== What is expected ==
Please restate, word for word, each line from the one containing "(** ** Exceptions, requests and the world *)" through the end of the entries below.

== Stored items ==
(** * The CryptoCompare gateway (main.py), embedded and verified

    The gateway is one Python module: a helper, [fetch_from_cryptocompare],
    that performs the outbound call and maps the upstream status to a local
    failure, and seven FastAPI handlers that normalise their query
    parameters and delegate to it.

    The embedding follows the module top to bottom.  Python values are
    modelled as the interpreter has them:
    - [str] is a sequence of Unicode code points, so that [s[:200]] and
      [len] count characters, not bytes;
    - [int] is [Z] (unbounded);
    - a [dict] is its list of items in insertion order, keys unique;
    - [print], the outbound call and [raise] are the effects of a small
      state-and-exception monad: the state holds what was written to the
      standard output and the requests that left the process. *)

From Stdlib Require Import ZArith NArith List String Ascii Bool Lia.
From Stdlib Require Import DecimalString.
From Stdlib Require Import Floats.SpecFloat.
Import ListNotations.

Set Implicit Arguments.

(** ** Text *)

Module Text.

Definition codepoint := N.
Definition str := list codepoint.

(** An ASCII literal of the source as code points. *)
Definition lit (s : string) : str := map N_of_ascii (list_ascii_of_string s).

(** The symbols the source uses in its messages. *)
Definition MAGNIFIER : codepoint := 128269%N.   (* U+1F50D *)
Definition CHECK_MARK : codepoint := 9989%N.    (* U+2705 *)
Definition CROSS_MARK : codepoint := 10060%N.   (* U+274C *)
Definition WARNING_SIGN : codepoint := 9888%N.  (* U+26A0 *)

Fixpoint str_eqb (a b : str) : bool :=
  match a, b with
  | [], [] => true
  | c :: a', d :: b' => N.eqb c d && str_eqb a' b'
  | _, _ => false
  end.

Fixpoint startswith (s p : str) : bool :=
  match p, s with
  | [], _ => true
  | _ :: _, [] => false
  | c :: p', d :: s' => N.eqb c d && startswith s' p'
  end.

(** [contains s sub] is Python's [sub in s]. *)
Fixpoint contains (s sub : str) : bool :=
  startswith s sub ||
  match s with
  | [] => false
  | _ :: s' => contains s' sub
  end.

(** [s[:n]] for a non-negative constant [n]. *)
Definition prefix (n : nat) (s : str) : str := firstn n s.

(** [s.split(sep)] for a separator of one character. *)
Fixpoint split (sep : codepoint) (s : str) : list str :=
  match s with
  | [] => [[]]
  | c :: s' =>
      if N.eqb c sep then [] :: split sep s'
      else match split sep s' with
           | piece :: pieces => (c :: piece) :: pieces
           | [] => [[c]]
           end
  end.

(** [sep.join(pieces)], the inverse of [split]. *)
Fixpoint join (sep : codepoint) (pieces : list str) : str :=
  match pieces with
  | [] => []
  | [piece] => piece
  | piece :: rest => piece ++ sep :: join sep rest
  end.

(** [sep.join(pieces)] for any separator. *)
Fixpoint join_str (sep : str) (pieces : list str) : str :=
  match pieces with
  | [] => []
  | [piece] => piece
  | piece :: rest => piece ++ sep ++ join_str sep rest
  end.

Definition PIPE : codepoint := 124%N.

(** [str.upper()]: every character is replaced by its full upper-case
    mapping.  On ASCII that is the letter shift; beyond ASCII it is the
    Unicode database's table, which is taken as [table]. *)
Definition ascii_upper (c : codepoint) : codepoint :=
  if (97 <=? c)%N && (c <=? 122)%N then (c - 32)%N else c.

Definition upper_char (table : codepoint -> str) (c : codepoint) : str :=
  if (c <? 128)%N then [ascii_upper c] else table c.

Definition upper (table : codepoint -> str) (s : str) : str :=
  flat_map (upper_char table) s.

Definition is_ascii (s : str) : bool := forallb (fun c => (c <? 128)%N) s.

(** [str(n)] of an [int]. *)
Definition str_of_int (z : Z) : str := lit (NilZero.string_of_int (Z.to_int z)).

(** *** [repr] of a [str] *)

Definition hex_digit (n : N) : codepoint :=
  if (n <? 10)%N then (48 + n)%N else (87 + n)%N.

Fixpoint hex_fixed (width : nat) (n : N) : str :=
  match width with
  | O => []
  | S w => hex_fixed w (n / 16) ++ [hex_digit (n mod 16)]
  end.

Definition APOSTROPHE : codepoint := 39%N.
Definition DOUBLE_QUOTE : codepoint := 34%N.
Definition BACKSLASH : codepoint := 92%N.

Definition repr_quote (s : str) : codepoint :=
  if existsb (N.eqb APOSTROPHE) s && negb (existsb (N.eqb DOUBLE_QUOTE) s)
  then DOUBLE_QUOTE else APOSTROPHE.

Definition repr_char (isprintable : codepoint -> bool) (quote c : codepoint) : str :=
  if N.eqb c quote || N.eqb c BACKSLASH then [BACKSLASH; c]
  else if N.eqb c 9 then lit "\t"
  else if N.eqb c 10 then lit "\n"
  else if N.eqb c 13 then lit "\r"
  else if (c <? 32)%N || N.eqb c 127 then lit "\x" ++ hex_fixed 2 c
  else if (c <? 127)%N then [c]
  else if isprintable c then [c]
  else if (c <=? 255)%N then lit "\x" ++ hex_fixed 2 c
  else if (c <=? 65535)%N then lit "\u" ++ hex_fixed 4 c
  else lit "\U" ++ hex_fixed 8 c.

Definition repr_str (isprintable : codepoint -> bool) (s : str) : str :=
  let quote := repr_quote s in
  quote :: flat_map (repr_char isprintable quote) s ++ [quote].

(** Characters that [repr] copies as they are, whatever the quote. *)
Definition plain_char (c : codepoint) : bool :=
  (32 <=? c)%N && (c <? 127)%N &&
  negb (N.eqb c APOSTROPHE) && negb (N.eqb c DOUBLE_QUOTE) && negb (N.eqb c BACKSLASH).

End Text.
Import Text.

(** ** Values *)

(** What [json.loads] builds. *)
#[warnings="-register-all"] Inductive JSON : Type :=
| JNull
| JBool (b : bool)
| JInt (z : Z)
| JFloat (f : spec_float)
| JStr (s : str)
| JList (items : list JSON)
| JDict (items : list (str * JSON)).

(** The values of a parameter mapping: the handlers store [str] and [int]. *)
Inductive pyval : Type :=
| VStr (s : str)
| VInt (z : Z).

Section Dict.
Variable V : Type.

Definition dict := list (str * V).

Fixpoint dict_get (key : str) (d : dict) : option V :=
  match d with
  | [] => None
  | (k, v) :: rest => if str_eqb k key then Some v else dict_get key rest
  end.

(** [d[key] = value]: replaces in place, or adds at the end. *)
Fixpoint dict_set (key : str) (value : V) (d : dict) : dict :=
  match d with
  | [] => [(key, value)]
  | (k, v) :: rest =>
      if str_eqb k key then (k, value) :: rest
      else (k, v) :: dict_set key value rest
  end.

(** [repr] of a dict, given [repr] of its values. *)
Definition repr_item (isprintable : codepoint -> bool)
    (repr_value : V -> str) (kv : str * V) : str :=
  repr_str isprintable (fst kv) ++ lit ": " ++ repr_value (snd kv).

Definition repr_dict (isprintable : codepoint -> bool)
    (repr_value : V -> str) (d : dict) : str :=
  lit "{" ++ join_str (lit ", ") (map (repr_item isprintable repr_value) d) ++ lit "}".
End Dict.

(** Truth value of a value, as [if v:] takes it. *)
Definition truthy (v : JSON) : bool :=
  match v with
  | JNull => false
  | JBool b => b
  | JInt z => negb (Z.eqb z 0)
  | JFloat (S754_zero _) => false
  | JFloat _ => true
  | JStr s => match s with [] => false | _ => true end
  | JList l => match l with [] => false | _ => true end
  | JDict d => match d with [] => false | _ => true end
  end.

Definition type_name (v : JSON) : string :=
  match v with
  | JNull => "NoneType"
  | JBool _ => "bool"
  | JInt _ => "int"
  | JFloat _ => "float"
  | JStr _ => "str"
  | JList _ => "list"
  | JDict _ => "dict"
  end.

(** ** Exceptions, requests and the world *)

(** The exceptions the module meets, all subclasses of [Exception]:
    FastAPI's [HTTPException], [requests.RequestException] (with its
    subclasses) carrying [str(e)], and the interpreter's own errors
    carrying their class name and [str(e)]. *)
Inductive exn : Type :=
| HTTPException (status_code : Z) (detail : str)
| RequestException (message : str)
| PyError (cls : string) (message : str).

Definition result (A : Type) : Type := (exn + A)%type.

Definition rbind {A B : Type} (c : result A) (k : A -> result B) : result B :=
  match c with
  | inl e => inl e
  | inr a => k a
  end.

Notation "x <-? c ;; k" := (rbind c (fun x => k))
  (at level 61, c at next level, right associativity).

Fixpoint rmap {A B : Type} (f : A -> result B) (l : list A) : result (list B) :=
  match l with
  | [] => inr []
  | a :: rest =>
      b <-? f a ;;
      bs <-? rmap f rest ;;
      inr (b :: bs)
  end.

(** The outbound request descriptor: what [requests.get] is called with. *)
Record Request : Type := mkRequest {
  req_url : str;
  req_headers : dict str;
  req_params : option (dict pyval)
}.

== Answer for this exercise ==
(** ** Exceptions, requests and the world *)

(** The exceptions the module meets, all subclasses of [Exception]:
    FastAPI's [HTTPException], [requests.RequestException] (with its
    subclasses) carrying [str(e)], and the interpreter's own errors
    carrying their class name and [str(e)]. *)
Inductive exn : Type :=
| HTTPException (status_code : Z) (detail : str)
| RequestException (message : str)
| PyError (cls : string) (message : str).

Definition result (A : Type) : Type := (exn + A)%type.

Definition rbind {A B : Type} (c : result A) (k : A -> result B) : result B :=
  match c with
  | inl e => inl e
  | inr a => k a
  end.

Notation "x <-? c ;; k" := (rbind c (fun x => k))
  (at level 61, c at next level, right associativity).

Fixpoint rmap {A B : Type} (f : A -> result B) (l : list A) : result (list B) :=
  match l with
  | [] => inr []
  | a :: rest =>
      b <-? f a ;;
      bs <-? rmap f rest ;;
      inr (b :: bs)
  end.

(** The outbound request descriptor: what [requests.get] is called with. *)
Record Request : Type := mkRequest {
  req_url : str;
  req_headers : dict str;
  req_params : option (dict pyval)
}.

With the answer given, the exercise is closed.